[Required action] Reproduce the opening lines of the records exactly, up to and including the line in which "From stdpp Require" occurs.

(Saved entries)
****************

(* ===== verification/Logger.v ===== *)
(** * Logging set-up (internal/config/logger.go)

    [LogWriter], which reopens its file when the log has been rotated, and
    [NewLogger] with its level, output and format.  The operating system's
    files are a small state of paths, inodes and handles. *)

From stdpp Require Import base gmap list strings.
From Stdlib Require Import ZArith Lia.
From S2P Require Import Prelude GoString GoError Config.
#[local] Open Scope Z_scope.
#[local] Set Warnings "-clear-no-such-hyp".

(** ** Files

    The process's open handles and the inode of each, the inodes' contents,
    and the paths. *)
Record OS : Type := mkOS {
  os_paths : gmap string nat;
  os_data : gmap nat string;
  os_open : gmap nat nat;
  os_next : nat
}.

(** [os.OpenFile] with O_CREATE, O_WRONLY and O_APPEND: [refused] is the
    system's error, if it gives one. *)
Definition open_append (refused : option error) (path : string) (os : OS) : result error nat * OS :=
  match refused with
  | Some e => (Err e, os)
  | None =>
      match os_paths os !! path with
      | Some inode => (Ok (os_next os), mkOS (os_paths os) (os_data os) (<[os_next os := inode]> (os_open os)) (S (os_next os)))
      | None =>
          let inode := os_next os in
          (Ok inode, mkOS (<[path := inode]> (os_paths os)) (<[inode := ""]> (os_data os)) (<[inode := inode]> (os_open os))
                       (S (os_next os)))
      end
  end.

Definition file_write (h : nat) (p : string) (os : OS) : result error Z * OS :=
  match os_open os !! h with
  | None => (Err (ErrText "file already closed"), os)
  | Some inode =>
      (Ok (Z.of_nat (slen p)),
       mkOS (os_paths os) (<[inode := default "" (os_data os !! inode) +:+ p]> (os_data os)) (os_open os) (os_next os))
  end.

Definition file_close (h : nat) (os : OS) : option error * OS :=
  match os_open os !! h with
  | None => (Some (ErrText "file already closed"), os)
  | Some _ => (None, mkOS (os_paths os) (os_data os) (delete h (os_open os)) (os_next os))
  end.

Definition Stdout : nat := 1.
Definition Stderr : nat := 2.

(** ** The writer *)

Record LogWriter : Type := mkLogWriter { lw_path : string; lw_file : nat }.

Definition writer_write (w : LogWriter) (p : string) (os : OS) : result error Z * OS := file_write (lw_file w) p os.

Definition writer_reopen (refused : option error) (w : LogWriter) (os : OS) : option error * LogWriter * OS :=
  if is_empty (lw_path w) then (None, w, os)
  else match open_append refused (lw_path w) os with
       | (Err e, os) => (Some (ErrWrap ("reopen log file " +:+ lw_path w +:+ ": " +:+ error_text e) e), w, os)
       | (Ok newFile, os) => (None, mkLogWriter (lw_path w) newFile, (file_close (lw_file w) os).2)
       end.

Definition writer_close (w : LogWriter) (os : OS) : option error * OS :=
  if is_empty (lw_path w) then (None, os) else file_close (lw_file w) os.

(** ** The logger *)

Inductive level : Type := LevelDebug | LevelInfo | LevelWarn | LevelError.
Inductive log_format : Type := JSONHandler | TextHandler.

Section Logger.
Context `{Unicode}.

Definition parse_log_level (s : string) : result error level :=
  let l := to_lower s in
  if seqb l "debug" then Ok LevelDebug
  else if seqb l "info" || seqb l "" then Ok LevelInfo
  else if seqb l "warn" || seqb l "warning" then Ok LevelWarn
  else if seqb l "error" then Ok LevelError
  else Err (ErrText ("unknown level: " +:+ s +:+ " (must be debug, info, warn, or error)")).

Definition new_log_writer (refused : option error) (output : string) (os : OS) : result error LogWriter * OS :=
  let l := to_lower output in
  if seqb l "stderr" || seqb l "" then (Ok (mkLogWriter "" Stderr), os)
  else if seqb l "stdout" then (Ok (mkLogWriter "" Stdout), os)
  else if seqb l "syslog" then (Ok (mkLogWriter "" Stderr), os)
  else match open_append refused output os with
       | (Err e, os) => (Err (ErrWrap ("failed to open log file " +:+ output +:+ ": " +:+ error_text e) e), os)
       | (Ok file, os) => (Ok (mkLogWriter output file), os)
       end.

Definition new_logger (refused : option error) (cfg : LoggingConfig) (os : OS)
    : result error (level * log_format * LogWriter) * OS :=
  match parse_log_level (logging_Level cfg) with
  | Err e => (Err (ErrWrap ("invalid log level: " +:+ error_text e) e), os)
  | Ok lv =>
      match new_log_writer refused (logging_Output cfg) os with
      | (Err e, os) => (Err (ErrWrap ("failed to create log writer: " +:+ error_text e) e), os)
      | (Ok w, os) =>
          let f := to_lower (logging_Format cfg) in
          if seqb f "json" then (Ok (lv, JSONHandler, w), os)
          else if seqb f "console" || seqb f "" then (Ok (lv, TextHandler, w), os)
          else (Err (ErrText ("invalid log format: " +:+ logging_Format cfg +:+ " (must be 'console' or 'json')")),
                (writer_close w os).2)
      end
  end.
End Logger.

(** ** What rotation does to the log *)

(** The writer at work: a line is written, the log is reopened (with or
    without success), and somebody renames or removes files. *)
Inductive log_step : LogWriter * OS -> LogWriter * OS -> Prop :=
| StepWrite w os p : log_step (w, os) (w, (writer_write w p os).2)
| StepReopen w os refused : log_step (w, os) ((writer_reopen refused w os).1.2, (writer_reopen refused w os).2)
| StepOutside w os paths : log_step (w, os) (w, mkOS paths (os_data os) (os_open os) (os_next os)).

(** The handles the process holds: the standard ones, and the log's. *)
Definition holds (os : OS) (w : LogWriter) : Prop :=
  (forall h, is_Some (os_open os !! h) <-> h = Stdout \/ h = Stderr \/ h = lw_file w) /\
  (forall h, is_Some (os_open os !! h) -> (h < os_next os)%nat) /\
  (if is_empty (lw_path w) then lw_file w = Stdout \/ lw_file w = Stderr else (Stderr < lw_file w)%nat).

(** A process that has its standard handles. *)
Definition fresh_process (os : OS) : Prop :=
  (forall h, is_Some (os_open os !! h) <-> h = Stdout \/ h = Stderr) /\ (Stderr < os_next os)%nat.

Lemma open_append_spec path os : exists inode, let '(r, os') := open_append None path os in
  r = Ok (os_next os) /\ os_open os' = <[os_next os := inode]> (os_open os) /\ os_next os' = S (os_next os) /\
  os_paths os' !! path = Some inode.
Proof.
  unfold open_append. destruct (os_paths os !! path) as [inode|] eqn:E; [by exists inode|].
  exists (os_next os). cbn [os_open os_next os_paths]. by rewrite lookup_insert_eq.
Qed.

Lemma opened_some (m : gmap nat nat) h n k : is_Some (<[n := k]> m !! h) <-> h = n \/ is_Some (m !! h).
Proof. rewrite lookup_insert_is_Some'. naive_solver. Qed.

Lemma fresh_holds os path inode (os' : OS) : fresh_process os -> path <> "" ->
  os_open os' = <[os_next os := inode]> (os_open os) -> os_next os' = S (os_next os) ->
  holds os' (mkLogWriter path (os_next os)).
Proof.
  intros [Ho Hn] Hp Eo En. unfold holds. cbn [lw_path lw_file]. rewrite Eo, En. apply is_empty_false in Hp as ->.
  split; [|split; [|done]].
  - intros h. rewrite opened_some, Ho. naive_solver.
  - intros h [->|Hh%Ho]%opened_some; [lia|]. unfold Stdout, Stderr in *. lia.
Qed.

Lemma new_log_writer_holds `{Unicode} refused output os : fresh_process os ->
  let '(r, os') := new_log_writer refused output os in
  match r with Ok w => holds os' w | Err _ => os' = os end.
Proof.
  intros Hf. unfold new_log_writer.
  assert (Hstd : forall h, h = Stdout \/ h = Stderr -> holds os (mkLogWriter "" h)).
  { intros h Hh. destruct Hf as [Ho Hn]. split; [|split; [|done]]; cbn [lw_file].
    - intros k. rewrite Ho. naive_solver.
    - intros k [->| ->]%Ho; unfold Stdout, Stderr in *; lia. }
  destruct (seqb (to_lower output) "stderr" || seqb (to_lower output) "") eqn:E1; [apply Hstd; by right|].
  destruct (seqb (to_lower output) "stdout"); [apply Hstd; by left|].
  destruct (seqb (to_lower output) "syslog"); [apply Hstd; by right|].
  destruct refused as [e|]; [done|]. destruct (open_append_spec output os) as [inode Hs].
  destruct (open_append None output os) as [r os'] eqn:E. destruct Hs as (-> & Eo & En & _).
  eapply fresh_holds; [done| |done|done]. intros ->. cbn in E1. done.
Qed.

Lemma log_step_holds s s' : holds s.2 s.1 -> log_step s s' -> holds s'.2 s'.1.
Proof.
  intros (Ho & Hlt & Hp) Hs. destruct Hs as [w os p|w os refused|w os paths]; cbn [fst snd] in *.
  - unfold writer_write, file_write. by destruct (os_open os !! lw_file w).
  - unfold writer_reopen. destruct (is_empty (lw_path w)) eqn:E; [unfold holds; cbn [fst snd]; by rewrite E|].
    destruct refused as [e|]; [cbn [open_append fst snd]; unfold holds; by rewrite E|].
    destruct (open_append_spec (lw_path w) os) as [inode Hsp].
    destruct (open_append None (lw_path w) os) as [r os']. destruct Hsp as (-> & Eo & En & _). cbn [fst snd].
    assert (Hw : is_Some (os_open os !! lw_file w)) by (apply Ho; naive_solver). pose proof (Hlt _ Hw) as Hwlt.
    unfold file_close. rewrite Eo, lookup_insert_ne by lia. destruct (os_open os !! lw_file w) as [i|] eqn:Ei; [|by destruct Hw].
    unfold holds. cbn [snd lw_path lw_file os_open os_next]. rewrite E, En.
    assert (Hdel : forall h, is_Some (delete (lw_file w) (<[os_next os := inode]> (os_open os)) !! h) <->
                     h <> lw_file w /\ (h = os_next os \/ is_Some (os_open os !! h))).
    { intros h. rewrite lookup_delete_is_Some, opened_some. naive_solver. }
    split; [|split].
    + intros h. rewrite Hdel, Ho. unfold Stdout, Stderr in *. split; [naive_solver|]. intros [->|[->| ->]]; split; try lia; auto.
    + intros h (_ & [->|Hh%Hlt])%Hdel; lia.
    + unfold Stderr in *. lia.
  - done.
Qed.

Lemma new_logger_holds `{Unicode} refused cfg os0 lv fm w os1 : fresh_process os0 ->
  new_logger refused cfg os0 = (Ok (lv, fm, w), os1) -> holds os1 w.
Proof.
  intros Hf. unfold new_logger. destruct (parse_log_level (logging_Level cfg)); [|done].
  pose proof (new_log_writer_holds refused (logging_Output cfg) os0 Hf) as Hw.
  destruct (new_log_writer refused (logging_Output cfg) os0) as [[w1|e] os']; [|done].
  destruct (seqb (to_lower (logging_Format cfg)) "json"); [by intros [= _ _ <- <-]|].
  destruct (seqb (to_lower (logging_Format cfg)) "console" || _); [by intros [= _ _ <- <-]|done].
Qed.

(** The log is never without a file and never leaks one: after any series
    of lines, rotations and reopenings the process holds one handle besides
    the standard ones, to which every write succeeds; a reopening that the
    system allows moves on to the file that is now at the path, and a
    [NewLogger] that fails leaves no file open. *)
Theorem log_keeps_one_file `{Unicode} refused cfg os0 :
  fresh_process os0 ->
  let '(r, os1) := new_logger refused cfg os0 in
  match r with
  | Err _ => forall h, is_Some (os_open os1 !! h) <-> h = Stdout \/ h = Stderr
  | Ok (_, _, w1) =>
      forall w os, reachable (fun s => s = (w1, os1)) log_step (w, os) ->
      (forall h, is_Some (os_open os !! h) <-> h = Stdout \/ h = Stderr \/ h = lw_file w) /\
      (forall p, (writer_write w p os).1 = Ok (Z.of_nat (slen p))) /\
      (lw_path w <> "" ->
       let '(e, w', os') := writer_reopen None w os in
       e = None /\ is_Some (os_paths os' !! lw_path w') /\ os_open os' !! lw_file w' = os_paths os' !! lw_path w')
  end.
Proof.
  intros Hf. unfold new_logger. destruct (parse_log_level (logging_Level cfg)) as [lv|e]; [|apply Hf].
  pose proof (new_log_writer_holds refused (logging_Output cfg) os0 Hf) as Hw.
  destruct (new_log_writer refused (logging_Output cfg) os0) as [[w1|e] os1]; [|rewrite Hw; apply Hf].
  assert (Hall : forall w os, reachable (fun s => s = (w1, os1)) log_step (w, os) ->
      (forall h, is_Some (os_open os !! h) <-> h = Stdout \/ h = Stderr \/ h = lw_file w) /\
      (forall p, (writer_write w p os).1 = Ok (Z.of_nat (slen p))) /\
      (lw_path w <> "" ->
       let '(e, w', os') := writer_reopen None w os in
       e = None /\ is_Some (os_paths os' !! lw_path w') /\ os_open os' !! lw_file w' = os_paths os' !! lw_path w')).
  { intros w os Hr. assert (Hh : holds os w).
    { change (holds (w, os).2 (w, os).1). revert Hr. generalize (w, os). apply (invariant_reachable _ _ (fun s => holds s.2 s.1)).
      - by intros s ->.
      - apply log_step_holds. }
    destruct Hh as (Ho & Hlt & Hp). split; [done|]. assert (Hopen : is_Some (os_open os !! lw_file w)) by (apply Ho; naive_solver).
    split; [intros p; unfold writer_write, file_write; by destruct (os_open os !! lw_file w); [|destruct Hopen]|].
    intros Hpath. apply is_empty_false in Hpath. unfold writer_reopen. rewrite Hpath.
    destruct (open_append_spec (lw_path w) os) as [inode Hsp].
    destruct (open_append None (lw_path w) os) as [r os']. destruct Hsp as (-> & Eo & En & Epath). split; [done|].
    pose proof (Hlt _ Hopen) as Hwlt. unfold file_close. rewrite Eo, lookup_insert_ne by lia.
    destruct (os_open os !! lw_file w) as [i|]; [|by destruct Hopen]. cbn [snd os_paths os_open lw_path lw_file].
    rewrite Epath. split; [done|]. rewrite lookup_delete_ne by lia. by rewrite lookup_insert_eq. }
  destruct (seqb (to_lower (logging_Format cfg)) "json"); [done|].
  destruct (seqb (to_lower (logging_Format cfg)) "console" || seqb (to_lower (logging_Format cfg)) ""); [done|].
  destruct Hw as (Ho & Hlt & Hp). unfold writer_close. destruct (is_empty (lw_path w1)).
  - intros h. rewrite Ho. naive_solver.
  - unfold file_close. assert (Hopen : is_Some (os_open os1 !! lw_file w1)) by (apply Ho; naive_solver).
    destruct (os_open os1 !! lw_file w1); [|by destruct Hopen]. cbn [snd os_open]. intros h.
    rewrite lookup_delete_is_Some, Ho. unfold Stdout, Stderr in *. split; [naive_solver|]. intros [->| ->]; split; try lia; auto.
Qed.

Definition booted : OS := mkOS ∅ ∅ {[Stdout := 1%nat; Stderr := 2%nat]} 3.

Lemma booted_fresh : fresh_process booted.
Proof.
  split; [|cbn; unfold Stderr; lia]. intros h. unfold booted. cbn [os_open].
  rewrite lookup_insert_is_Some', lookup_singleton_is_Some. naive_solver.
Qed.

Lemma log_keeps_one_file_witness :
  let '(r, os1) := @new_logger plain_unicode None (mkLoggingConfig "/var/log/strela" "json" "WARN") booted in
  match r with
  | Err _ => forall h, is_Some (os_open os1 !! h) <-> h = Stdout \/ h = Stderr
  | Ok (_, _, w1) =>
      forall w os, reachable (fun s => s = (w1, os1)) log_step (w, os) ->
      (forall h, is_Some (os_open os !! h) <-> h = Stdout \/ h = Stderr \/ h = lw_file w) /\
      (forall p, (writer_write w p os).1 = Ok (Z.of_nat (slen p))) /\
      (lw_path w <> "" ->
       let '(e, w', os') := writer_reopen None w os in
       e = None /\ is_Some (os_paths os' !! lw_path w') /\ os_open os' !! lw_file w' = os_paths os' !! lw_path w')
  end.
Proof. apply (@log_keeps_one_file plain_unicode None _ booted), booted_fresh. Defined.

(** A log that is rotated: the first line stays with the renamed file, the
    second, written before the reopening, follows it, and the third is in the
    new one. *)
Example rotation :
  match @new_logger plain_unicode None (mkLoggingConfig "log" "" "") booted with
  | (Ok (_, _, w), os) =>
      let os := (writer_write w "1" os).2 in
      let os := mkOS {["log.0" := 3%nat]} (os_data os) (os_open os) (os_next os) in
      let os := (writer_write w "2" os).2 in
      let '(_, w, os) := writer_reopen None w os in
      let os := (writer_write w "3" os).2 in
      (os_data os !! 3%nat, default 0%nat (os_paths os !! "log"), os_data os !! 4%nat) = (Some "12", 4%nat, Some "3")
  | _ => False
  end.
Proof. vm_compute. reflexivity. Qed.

****************

[Answer space]
(* ===== verification/Logger.v ===== *)
(** * Logging set-up (internal/config/logger.go)

    [LogWriter], which reopens its file when the log has been rotated, and
    [NewLogger] with its level, output and format.  The operating system's
    files are a small state of paths, inodes and handles. *)

From stdpp Require Import base gmap list strings.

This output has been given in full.